M. Ward on Drawing Inspiration from Eavesdropping and Dreams About Chuck Berry

M. Ward on Drawing Inspiration from Eavesdropping and Dreams About Chuck Berry

By Chris Steffen

Mar. 4, 2016

M. Ward hasn't been sitting still in the four years between 2012's A Wasteland Companion and More Rain, released today. In the intervening years, he put out another two She & Him albums with Zooey Deschanel and collaborated with Neko Case on her 2013 release. Case returns the favor by appearing on More Rain, along with Peter Buck and k.d. lang, and the album has earned four stars from editor Timothy Monger.

We caught up with Ward to talk about how he picks up inspiration in unexpected places, including a dream he had about Chuck Berry singing a song to a baby. We also get into the percussive properties of the acoustic guitar and how he heard mysterious blues icon Robert Johnson for the first time in his high school days.



AllMusic: When it's time to write, do you have a specific place where you sit down and focus?

M. Ward:
There’s no specific place, and when you’re traveling and on tour, it becomes a necessity to be flexible as far as a place goes. The one thing I do need is a quiet space and some time on my own to devote, without many distractions. A clean, well-lit place, that’s all you need.

AllMusic: Did any of the ideas for these new songs come to you at unexpected times?

Ward:
A lot of songs are written from hearing conversations that hearing people have. The way people communicate with each other is endlessly entertaining to me. I find a lot of humor in it, and sometimes that creates good lyrics. I get a lot of inspiration from reading the New York Times, there’s a lot of humor there, also, and a lot of tragedy, too.

AllMusic: Do they have to be real conversations or could it also be something scripted, like in a movie?

Ward:
When it comes to people’s conversations, it could just be phrases that people use, it could be idioms or slang. There’s no end to the amount of material to be inspired by when it comes to language and how we use it.

AllMusic: Do you find it more interesting the further away from home you are, where people might use different phrasing or rhythms?

Ward:
It’s equal, it’s not more or less. Sometimes being in a country where no one speaks English and I’m not able to understand the conversations is a great way of focusing on writing, because it’s almost like having noise-cancelling headphones. That’s a nice feeling sometimes.



AllMusic: When you write, do you hear all of the instruments at once or does that only come together once you get to the studio?

Ward:
Because I start it on acoustic guitar, I’m very quick to hear the guitar as a percussive instrument, which it is, just as much as the piano has a percussive element to it, also. Acoustic guitar has a huge advantage in that way, the rhythms are inside the instrument in the same way that when you hear Robert Johnson’s playing, his rhythms are built into his guitar playing. So many elements of the production come out of playing the song on an acoustic guitar over and over again, you get ideas for rhythms, for the bass, and for string parts and vocal harmonies.

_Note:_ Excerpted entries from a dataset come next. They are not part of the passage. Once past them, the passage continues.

Lemma loadJWTKeyset_usable c w k fp w' :
  loadJWTKeyset c w = Done (inl (k, fp)) w' → usable k ∧ fp = keysetFingerprint k.
Proof.
  unfold loadJWTKeyset. cbv zeta. case_decide; [|case_decide].
  - intros (r & w1 & E1 & E)%bind_done_inv. destruct r as [k'|]; [|done]. injection E as <- <- _.
    split; [|done]. unfold LoadHMACKeysetFile in E1. apply bind_done_inv in E1 as (raw & w2 & _ & E1).
    destruct raw; [|done]. injection E1 as E1 _. by eapply LoadHMACKeysetJSON_usable.
  - intros (r & w1 & E1 & E)%bind_done_inv. destruct r as [k'|]; [|done]. injection E as <- <- _.
    split; [|done]. unfold LoadHMACKeysetCommand in E1. cbv zeta in E1. case_decide; [done|].
    apply bind_done_inv in E1 as (raw & w2 & _ & E1).
    destruct raw; [|done]. injection E1 as E1 _. by eapply LoadHMACKeysetJSON_usable.
  - destruct (ParseHMACKeyset _ _ _) as [k'|] eqn:E; [|done]. intros [= <- <- _].
    split; [|done]. by apply ParseHMACKeyset_ok in E.
Qed.

(** Signer and verifier hold the keyset [k], and the fingerprint is its own. *)
Definition holds (k : HMACKeyset) (s : key_state) : Prop :=
  s = mkKeyState (NewJWTSignerWithKeyset k) (NewJWTVerifierWithKeyset k) (keysetFingerprint k).

Lemma start_keys_holds c w s w' :
  start_keys c w = Done (Some s) w' → ∃ k, usable k ∧ holds k s ∧ keyset_source c k.
Proof.
  unfold start_keys. intros (r & w1 & E1 & E)%bind_done_inv. destruct r as [[k fp]|]; [|done].
  injection E as <- _. pose proof (loadJWTKeyset_source _ _ _ _ _ E1).
  apply loadJWTKeyset_usable in E1 as [? ->]. by exists k.
Qed.

(** A tick installs what it loaded, or leaves everything as it is. *)
Lemma refresh_tick_holds c s w s' w' k : holds k s → refresh_tick c s w = Done s' w' →
  ∃ r, loadJWTKeyset c w = Done r w' ∧
    match r with
    | inr _ => s' = s
    | inl (k', _) => usable k' ∧ (if decide (keysetFingerprint k' = keysetFingerprint k) then s' = s
                                  else holds k' s')
    end.
Proof.
  intros Hs. unfold refresh_tick. intros (r & w1 & E1 & E)%bind_done_inv. exists r.
  destruct r as [[k' fp]|]; [|by injection E as <- <-].
  pose proof (loadJWTKeyset_usable _ _ _ _ _ E1) as [Hu ->]. rewrite Hs in E. cbn [ks_fingerprint] in E.
  destruct (ko_active _ (proj1 Hu)) as [sec Hsec].
  unfold signer_SetKeyset, verifier_SetKeyset in E. rewrite Hsec in E. cbn in E.
  case_decide; by injection E as <- <-.
Qed.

AllMusic: Can you remember the first time you heard Robert Johnson?

Ward:
I remember exactly when I first heard Robert Johnson, it was in high school, I was probably a senior. A friend of mine had this cassette, and it had that photo of him, one of the only confirmed photos, and I was really drawn in. At first I didn’t really like the music, I thought it was kind of creepy and kind of difficult to understand what he was saying. The first couple of listens were, “I don’t need to hear this,” but then you come back to it and realize the genius of it, but it’s an acquired taste.

AllMusic: Do you have to be in a specific mood to want to hear those recordings? It's a very specific sound.

Ward:
I could listen to his music at any time of the day and it would be pretty perfect.

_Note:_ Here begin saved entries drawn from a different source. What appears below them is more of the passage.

Record started (c : Settings) (tlsCfg : option tls_Config) (keys : key_state) (d : option D)
    (srv : Server D) : Prop := {
  sd_settings : srv_settings srv = c;
  sd_tls : srv_tls srv = tlsCfg;
  sd_keys : srv_keys srv = keys;
  sd_identity : ∃ σ, srv_identity srv = fresh d σ ∧ identity_state c keys σ;
  sd_reporting : srv_reporting srv = fresh d ((NewReportingState (Some (fresh d (ledger_at c)))
    (Some (fresh d (NewEventsState <| ev_disableInMemoryCache := c_strict c |>))))
    <| rep_disableInMemoryCache := c_strict c |>);
  sd_wagering : srv_wagering srv = fresh d (mkWagering ∅ ∅ ∅ ∅ 0 (c_strict c));
  sd_registry : srv_registry srv = fresh d (mkRegistry ∅ (c_strict c));
  sd_config : srv_config srv = fresh d (NewConfigState
    <| cfg_disableInMemoryCache := c_strict c |>
    <| downloadSigKeys := install_keys (map_order (parseKeyValueSecrets (c_downloadSigningKeys c))) |>);
  sd_promotions : srv_promotions srv = fresh d (NewPromotionsState
    <| promo_disableInMemoryCache := c_strict c |>);
  sd_overlay : srv_overlay srv = fresh d (NewOverlayState
    <| overlay_disableInMemoryCache := c_strict c |>);
  sd_sessions : srv_sessions srv = fresh d (mkSessions ∅ Hour (c_strict c));
  sd_guard : ∃ g, srv_guard srv = fresh d g ∧ guard_state c g;
  sd_audit : db (base (srv_audit srv)) = d ∧ remoteGuard (st (srv_audit srv)) = Some (srv_guard srv) }.

Lemma start_services_spec c tlsCfg keys t handle srv :
  start_services listen c tlsCfg keys t handle = inl srv →
  ∃ d, (d = None ↔ handle = None) ∧ started c tlsCfg keys d srv.
Proof.
  unfold start_services. destruct (start_identity c keys handle) as [s|] eqn:Ei; [|done].
  apply start_identity_spec in Ei as (d & σ & -> & Hσ & Hd). cbn [base fresh db].
  unfold or_fatal, start_ledger.
  repeat match goal with
  | |- match setup ?m ?x with Some _ => _ | None => _ end = _ → _ =>
      let E := fresh "E" in destruct (setup m x) eqn:E; [injection E as <-|done]
  end.
  destruct (listen _); [|done]. cbn [negb].
  destruct (start_guard c d) as [guard|] eqn:Eg; [|done].
  apply start_guard_spec in Eg as (g & -> & Hg).
  destruct (setup _ _) as [audit|] eqn:Ea; [|done]. intros [= <-].
  exists d. split; [done|]. split; try reflexivity.
  - eexists. split; [reflexivity|]. by destruct Hσ as (? & ? & ? & ? & ? & ?).
  - by exists g.
  - cbn [srv_audit]. by destruct d; injection Ea as <-.
Qed.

AllMusic: You have said that making this record was sort of a way to escape the overall negativity that's thrown our way in the news. How do you strike that balance between awareness and maintaining any kind of positivity?

Ward:
I read it every day, and my first instinct is always to say to myself, “I’m going to move to Canada or France or something.” It’s very disheartening reading the New York Times front page every day. After you let that initial repulsion subside, you start thinking of ways to digest this material. Everyone has their own secrets to sanity, and one of mine is to work, and that means music, and I use it as an escape, but it also helps put things in perspective sometimes.

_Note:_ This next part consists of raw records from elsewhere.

Lemma ex_rest_run : ∃ srv w rs srv', dev_start = Done (inl srv) w
  ∧ serve_rest requests srv = Done rs srv' ∧ c_databaseURL (srv_settings srv) = ""
  ∧ ∃ ls acct, rep_Ledger (st (srv_reporting srv')) = Some ls
      ∧ accounts (st ls) !! "alice" = Some acct ∧ available acct = 500.
Proof.
  destruct (serves_inv requests (λ srv _ srv', bool_decide (c_databaseURL (srv_settings srv) = "")
    && match rep_Ledger (st (srv_reporting srv')) with
       | Some ls => bool_decide (available <$> accounts (st ls) !! "alice" = Some 500)
       | None => false end)) as (srv & w & rs & srv' & E & Es & HP); [by vm_compute|].
  apply andb_prop in HP as [Hdb HP]. apply bool_decide_eq_true in Hdb.
  destruct (rep_Ledger (st (srv_reporting srv'))) as [ls|] eqn:El; [|discriminate].
  apply bool_decide_eq_true in HP. destruct (accounts (st ls) !! "alice") as [acct|] eqn:Ea; [|discriminate].
  injection HP as HP. exists srv, w, rs, srv'. split; [exact E|]. split; [exact Es|]. split; [exact Hdb|].
  exists ls, acct. split; [exact El|]. split; [exact Ea|exact HP].
Qed.

Lemma rest_run_correct_witness : ∃ (srv srv' : Server ()) ls es rq t actor,
  platform_ok 4 srv' ls es ∧ rq ∈ requests ∧ bears_token_of rq (ks_verifier (srv_keys srv)) t actor
  ∧ may_use actor "alice".
Proof.
  destruct ex_rest_run as (srv & w & rs & srv' & E & Es & Hdb & ls0 & acct & El & Ha & _).
  destruct (rest_run_correct (λ _, None) (λ _, true) dev_env 0 prod_world srv w requests rs srv' E Hdb Es)
    as (ls & es & Hok & Hacct); [vm_compute; discriminate|].
  assert (ls0 = ls) as ->.
  { pose proof (ri_ledger _ _ _ _ (po_inv _ _ _ _ Hok)) as Hl. rewrite El in Hl. by injection Hl. }
  destruct (Hacct "alice" acct Ha) as (rq & t & actor & Hin & Hb & Hu).
  exists srv, srv', ls, es, rq, t, actor. split; [exact Hok|]. split; [exact Hin|]. split; [exact Hb|exact Hu].
Defined.

Lemma rest_refines_platform_witness : ∃ (srv srv' : Server ()) qs acks,
  rep_serve_all qs (srv_reporting srv) = Done acks (srv_reporting srv').
Proof.
  destruct ex_rest_run as (srv & w & rs & srv' & _ & Es & _).
  destruct (rest_refines_platform requests srv rs srv' Es) as (qs & acks & _ & Eq & _).
  exists srv, srv', qs, acks. exact Eq.
Defined.

Definition deposit_rq : RestRequest := rest "POST" "/v1/ledger/deposits" ("Bearer " +:+ alice_token).

Lemma ex_deposit_served : ∃ (srv : Server ()) res srv' ctx',
  serve_http deposit_rq srv = Done res srv' ∧ cr_gateway res = Some ctx'.
Proof.
  destruct (serves_inv [deposit_rq] (λ _ rs _, match rs with [r] => bool_decide (is_Some (cr_gateway r))
    | _ => false end)) as (srv & w & rs & srv' & _ & Es & HP); [by vm_compute|].
  cbn [serve_rest] in Es. apply bind_done_inv in Es as (r & s1 & E & Es).
  injection Es as <- _. apply bool_decide_eq_true in HP as [ctx' Hc]. exists srv, r, s1, ctx'.
  split; [exact E|exact Hc].
Qed.

Lemma ex_deposit_route : ∃ rt params, route_of (D := ()) deposit_rq = Some (rt, params)
  ∧ rt_rpc rt = "/rgs.v1.LedgerService/Deposit".
Proof.
  assert (match route_of (D := ()) deposit_rq with Some (rt, _) => rt_rpc rt | None => "" end
    = "/rgs.v1.LedgerService/Deposit") as Hr by by vm_compute.
  destruct (route_of (D := ()) deposit_rq) as [[rt params]|]; [|discriminate].
  exists rt, params. split; [reflexivity|exact Hr].
Qed.

(** An operator asks for the reports from the machine itself. *)
Definition runs_rq : RestRequest :=
  mkRest (mkHttpRequest "" "127.0.0.1:5000" "rgs.example:443" "/v1/reporting/runs" "GET")
    "/v1/reporting/runs" ("Bearer " +:+ operator_token) "" (Some []).

Lemma ex_runs_served : ∃ (srv : Server ()) res srv' ctx' rt params,
  serve_http runs_rq srv = Done res srv' ∧ cr_gateway res = Some ctx'
  ∧ route_of (D := ()) runs_rq = Some (rt, params) ∧ admin_rpc (rt_rpc rt) = true.
Proof.
  destruct (serves_inv [runs_rq] (λ _ rs _, match rs with [r] => bool_decide (is_Some (cr_gateway r))
    | _ => false end)) as (srv & w & rs & srv' & _ & Es & HP); [by vm_compute|].
  cbn [serve_rest] in Es. apply bind_done_inv in Es as (r & s1 & E & Es).
  injection Es as <- _. apply bool_decide_eq_true in HP as [ctx' Hc].
  assert (match route_of (D := ()) runs_rq with Some (rt, _) => admin_rpc (rt_rpc rt) | None => false end = true)
    as Hr by by vm_compute.
  destruct (route_of (D := ()) runs_rq) as [[rt params]|] eqn:Hro; [|discriminate].
  exists srv, r, s1, ctx', rt, params. split; [exact E|]. split; [exact Hc|]. split; [reflexivity|exact Hr].
Qed.

Lemma rest_api_protected_witness : ∃ (srv : Server ()) token kid secret t,
  http_check_time runs_rq srv = Some t
  ∧ rq_authorization runs_rq = "Bearer " +:+ token
  ∧ ver_keys (ks_verifier (srv_keys srv)) !! kid = Some secret ∧ jwt_Valid t token secret = true
  ∧ isTrusted (st (srv_guard srv)) (extractSourceIP (rq_http runs_rq)).1 = true.
Proof.
  destruct ex_runs_served as (srv & res & srv' & ctx' & rt & params & E & Hc & Hr & Hadm).
  destruct (rest_api_protected runs_rq srv res srv' ctx' rt params E Hc Hr) as [Htok Htr].
  destruct (Htr Hadm) as [Ht Hno].
  destruct Htok as [Ho|(token & kid & secret & actor & t & Hct & Hz & Hk & _ & Hv & _)].
  - exfalso. exact (Hno Ho).
  - exists srv, token, kid, secret, t. split; [exact Hct|]. split; [exact Hz|]. split; [exact Hk|].
    split; [exact Hv|exact Ht].
Defined.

AllMusic: Do you have dreams about music or musicians?

Ward:
I’ve had Keith Richards and Mick Jagger and Chuck Berry show up in my dreams a few times. There’s a song on the new record called “Little Baby” that came to me from a dream I had of Chuck Berry singing that first lyric, which is “Everything’s old in the world except the baby,” and I just had this dream where Chuck Berry had this baby come up onstage with him, and he held it in his arms and looked the baby in the eyes and sang this beautiful song, so that turned into a song.